How to Safely Migrate the BYOC vv-agent to a New Node Pool
Answer
BYOC vv-agent Node Pool Migration Procedure
This guide describes how to migrate the BYOC vv-agent (for example version 1.9.4) and all related Pyxis components to a new node pool in a BYOC EKS cluster without disrupting workloads.
When to Migrate a Node Pool
Node pool migrations are typically required for:
- Upgrading to new instance types
- Increasing cluster capacity
- Replacing unhealthy or degraded nodes
- Improving isolation for sensitive workloads
Following this procedure ensures:
- Zero workspace disruption
- No job failures
- A controlled transition of all Pyxis pods to the new node pool
Prerequisites
Do not continue unless the workspace is in a stable and healthy state.
Workspace readiness checklist
- All jobs show Running or Finished
- No jobs are stuck in Deploying or Cancelling
- Every Pyxis pod is healthy
- Logs show no recent errors or anomalies
Migration Steps
Step 1 - Create the New Node Pool
If the node pool is not yet available:
- Create the node pool in EKS.
- Apply the required labels.
- Confirm all nodes join the cluster and display Ready.
- Verify taints and tolerations are configured as expected.
Proceed only when the new node pool is fully healthy.
Step 2 - Cordon the Old Node Pool
Prevent Kubernetes from scheduling new pods on the old pool:
kubectl cordon <node-name>
Nodes should show SchedulingDisabled, ensuring new Pyxis pods land on the upcoming pool.
Step 3 - Delete One Pod from Each Pyxis Pair
Pyxis components run in HA mode with two pods per component:
| Component | Pod Count |
|---|---|
| pyxis-controller | 2 |
| pyxis-webhook | 2 |
| pyxis-manager | 2 |
Goal: shift pods gradually to avoid downtime.
⚠️ Never delete both pods of a component simultaneously or Pyxis becomes unavailable.
Example commands:
kubectl delete pod <pyxis-controller-xxx>
kubectl delete pod <pyxis-webhook-xxx>
kubectl delete pod <pyxis-manager-xxx>
Because the old pool is cordoned, Kubernetes recreates the deleted pods on the new node pool.

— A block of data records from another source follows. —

Lemma reset_marks_ok r : 0 < pe -> in_query (cs r) = false -> 0 <= query_start r ->
  regs_ok (known_at (cs r)) pe 0 (reset_marks r).
Proof. intros Hpe Hq Hqs. split; simpl; try lia. by rewrite Hq. Qed.

(** A call on a parser in the error state does nothing. *)
Lemma execute_error r d : 0 < pe -> cs r = 0 -> body_start r <= pe ->
  http_parser_execute on_element on_field buf pe 0 (r, d) = Ret 0 (reset_marks r, d).
Proof using Hlen.
  intros Hpe Hcs Hb. unfold http_parser_execute.
  destruct (Z.eqb_spec pe 0); [lia|]. unfold get, bind at 1; simpl.
  unfold regs, modify. unfold bind at 1; simpl.
  assert ((0 <=? pe) = true) as -> by lia.
  assert (s32 pe = pe) as -> by (apply wraps_small; unfold in_s, max_len in *; lia).
  change (s32 0) with 0. rewrite Z.eqb_refl. unfold assert_ at 1 2. rewrite !bind_ret_l.
  rewrite Z.sub_0_r, Nat2Z.id, slice_full, Hcs.
  assert (run 0 0 buf (reset_marks r, d) = Ret (0, test_eof (if bool_decide (buf = []) then 0 else 2))
            (reset_marks r, d)) as Hrun by (by destruct buf).
  erewrite bind_Ret by exact Hrun. simpl. assert ((0 <=? pe) = true) as -> by lia.
  unfold assert_ at 1. rewrite bind_ret_l. unfold bind at 1; simpl.
  unfold http_parser_has_error at 1; simpl. rewrite Hcs; simpl.
  unfold assert_, bind, ret; simpl. change (0 + (0 - 0)) with 0.
  assert ((0 <=? pe) = true) as -> by lia.
  assert ((body_start r <=? pe) = true) as -> by lia.
  assert ((0 <? pe) = true) as -> by lia. simpl.
  reflexivity.
Qed.

Lemma run_end_body p p' q' r' : run_end 0 p p' q' r' -> p' <= pe -> body_start r' <= pe.
Proof. unfold run_end. lia. Qed.

Lemma run_call_end p' q' r' : 0 <= p' <= pe -> regs_within r' -> run_end 0 0 p' q' r' ->
  call_end pe p' (set_nread p' (set_cs q' r')).
Proof.
  intros Hp' Hw Hend.
  unfold call_end, run_end, http_parser_has_error, http_parser_is_finished, final in *; simpl.
  destruct Hend as [(? & ? & ?)|[(? & ? & ?)|(? & ? & ?)]].
  + left. unfold regs_within in Hw. lia.
  + right; left. subst. repeat split; try lia.
  + right; right. unfold http_parser_first_final. lia.
Qed.

Lemma execute_ok r d : Forall is_byte buf -> 0 < pe -> ready r ->
  exists n r' d', http_parser_execute on_element on_field buf pe 0 (r, d) = Ret n (r', d')
    /\ call_end pe n r'.
Proof using CallbackLaws0 Hlen.
  intros Hby Hpe (Hcs & Hb & Hq & Hqs). destruct (decide (cs r = 0)) as [H0|H0].
  - exists 0, (reset_marks r), d. split; [apply execute_error; lia|]. right; left.
    split; [lia|]. unfold http_parser_has_error; simpl. by rewrite H0.
  - destruct (run_ok buf 0 (cs r) (reset_marks r) d Hby) as
      (p' & q' & r' & d' & Hrun & Hp' & Hsame & Hw & Hend);
      [by apply reset_marks_ok|lia|lia|done|lia|]. simpl in Hend.
    rewrite Hb in Hend. exists p', (set_nread p' (set_cs q' r')), d'.
    split; [|by apply run_call_end].
    apply execute_run; try done. eapply run_end_body; [done|lia].
Qed.

(** *** A start of a query that is left from an earlier call *)

Definition forget (k : known) : known := mkKnown (k_field k) false.

(** As [regs_ok], when [query_start] may be a position of an earlier buffer. *)
Definition regs_held (k : known) (p : Z) (r : http_parser) : Prop :=
  regs_ok (forget k) pe p r /\ (k_query k = true -> query_start r < max_len).

Lemma regs_ok_forget k p r : regs_ok k pe p r -> regs_ok (forget k) pe p r.
Proof. intros []. by split. Qed.
(** A run over [b1] that ends in a boundary state is the first part of a run over more. *)
Lemma run_extend b1 b2 pe1 pe2 l rest p q q' r d s' :
  Forall is_byte l -> 0 <= p -> positive r -> boundary q' = true ->
  run on_element on_field b1 pe1 p q l (r, d) = Ret (p + Z.of_nat (length l), q') s' ->
  run on_element on_field (b1 ++ b2) pe2 p q (l ++ rest) (r, d)
  = run on_element on_field (b1 ++ b2) pe2 (p + Z.of_nat (length l)) q' rest s'.
Proof using CallbackLaws0.
  intros Hby. revert p q r d. induction Hby as [|b l Hb Hby IH]; intros p q r d Hp Hr Hq'.
  - simpl. unfold test_eof, ret. intros H. injection H as _ <- <-. by rewrite Z.add_0_r.
  - simpl app. simpl. destruct (step q) as [f|] eqn:Es.
    2: { unfold ret. intros H. injection H as _ <- _. done. }
    rewrite !(bind_Ret get _ _ (r, d) (r, d)) by done. simpl.
    destruct (f (uri_relaxed r) (s8 b)) as [acts1 q1] eqn:Ef; simpl.
    intros (out & [r1 d1] & H1 & H2)%bind_inv_Ret. destruct out.
    + unfold ret in H2. injection H2 as _ <- _.
      pose proof (table_all_spec _ _ _ (uri_relaxed r) b table_acts_ok Es Hb) as Hok.
      unfold acts_ok in Hok. rewrite Ef in Hok; simpl in Hok.
      destruct (know_all _ _ _) as [k|]; [|done]. rewrite !andb_true_iff in Hok.
      destruct Hok as [[[_ Hfin%Bool.eqb_prop] _] _].
      rewrite bool_decide_eq_true_2 in Hfin by (by eapply do_actions_true).
      apply boundary_not_final in Hq'. congruence.
    + destruct (do_actions_extend b1 b2 pe1 pe2 p acts1 r d _ Hp Hr H1) as [H3 Hr1].
      erewrite bind_Ret by exact H3. destruct (Z.eqb_spec q1 0) as [->|Hq1].
      { unfold ret in H2. injection H2 as H2 <- _. done. }
      simpl in Hr1. replace (p + Z.of_nat (S (length l)))
        with ((p + 1) + Z.of_nat (length l)) in * by lia.
      apply IH; [lia|done..].
Qed.

(** *** The second part: everything is shifted by the length of the first *)

(** [r] is [r2] with every register that is needed moved by [k]. *)
Record shifted (k : Z) (n : needs) (r r2 : http_parser) : Prop := {
  sh_mark : n_mark n = true -> 0 <= mark r2 /\ mark r = k + mark r2;
  sh_start : n_start n = true -> 0 <= field_start r2 /\ field_start r = k + field_start r2;
  sh_len : n_len n = true -> field_len r = field_len r2;
  sh_query : n_query n = true -> 0 <= query_start r2 /\ query_start r = k + query_start r2;
  sh_xml : xml_sent r = xml_sent r2;
  sh_json : json_sent r = json_sent r2;
  sh_uri : uri_relaxed r = uri_relaxed r2
}.

Lemma shifted_le k n n' r r2 : needs_le n' n = true -> shifted k n r r2 -> shifted k n' r r2.
Proof.
  unfold needs_le. rewrite !andb_true_iff, !implb_true_iff. intros [[[? ?] ?] ?] []. split; auto.
Qed.

Lemma LEN_shift k m p : LEN (k + m) (k + p) = LEN m p.
Proof. unfold LEN. f_equal. lia. Qed.

(** Two runs that agree: the same outcome on the object, the registers shifted. *)
Definition agree {A} (P : A -> A -> http_parser -> http_parser -> Prop)
    (x y : res (http_parser * D) A) : Prop :=
  match x, y with
  | Ret a (r, d), Ret a2 (r2, d2) => d = d2 /\ P a a2 r r2
  | Exn e (_, d), Exn e2 (_, d2) => e = e2 /\ d = d2
  | UB f, UB f2 => f = f2
  | _, _ => False
  end.

Section Shift.
Context (b1 b2 : list Z).
Notation k := (Z.of_nat (length b1)).
Notation pe := (Z.of_nat (length b2)).
Notation B := (b1 ++ b2).

Definition step_agree (n : needs) (o o2 : bool) (r r2 : http_parser) : Prop :=
  o = o2 /\ (o = false -> shifted k n r r2).

Lemma element_agree n cb (at_ : http_parser -> Z) p r r2 d :
  0 <= at_ r2 -> at_ r = k + at_ r2 -> shifted k n r r2 ->
  agree (step_agree n) ((element on_element cb B at_ (k + p) ;; ret false) (r, d))
    ((element on_element cb b2 at_ p ;; ret false) (r2, d)).
Proof using CallbackLaws0.
  intros Ha Hs Hsh. unfold element, reg, gets, bind, call; simpl.
  rewrite Hs, LEN_shift, (el_shift (on_field := on_field) cb b1 b2) by done.
  destruct (on_element cb b2 (at_ r2) _ d); simpl; try done.
Qed.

After this step, one replica of each pair should already run on the new pool.
Step 4 - Verify Newly Launched Pods
Check the logs of the new pods:
kubectl logs <pyxis-controller-new>
kubectl logs <pyxis-webhook-new>
kubectl logs <pyxis-manager-new>
Confirm the absence of errors, failed health checks, certificate issues, readiness/liveness probe failures, or connectivity problems. Stop and remediate if any problem appears.
Step 5 - Delete the Remaining Pyxis Pods
Once half of each pair is stable, delete the remaining pods that still run on the old pool:
kubectl delete pod <pyxis-remaining-old>
Kubernetes recreates these pods on the new node pool so that every Pyxis pod now resides there.
Step 6 - Validate All Pyxis Pods
Re-check logs for:
- Both
pyxis-controllerpods - Both
pyxis-webhookpods - Both
pyxis-managerpods
Investigate before continuing if any pod reports errors or fails health checks.
Step 7 - Validate the Workspace and Jobs
In the Ververica UI confirm:
- Workspace is Online
vv-agentreports Healthy- Deployments can start and stop normally
- No jobs show a degraded state
- Checkpoints continue to succeed
Deploy a simple test job to ensure end-to-end behavior is unchanged.
Step 8 - Handle the Old Node Pool
Depending on operational requirements:
- If the old node pool remains needed, uncordon the nodes:
kubectl uncordon <node-name> - If retiring the pool, monitor the environment for several days, then delete the old node pool from EKS.
Summary
- Cordon the old nodes.
- Recreate Pyxis pods on the new pool in two phases.
- Validate logs, workspace health, and jobs.
- Retire or uncordon the old node pool once stability is confirmed.
Following these steps maintains full BYOC stability during node pool migrations.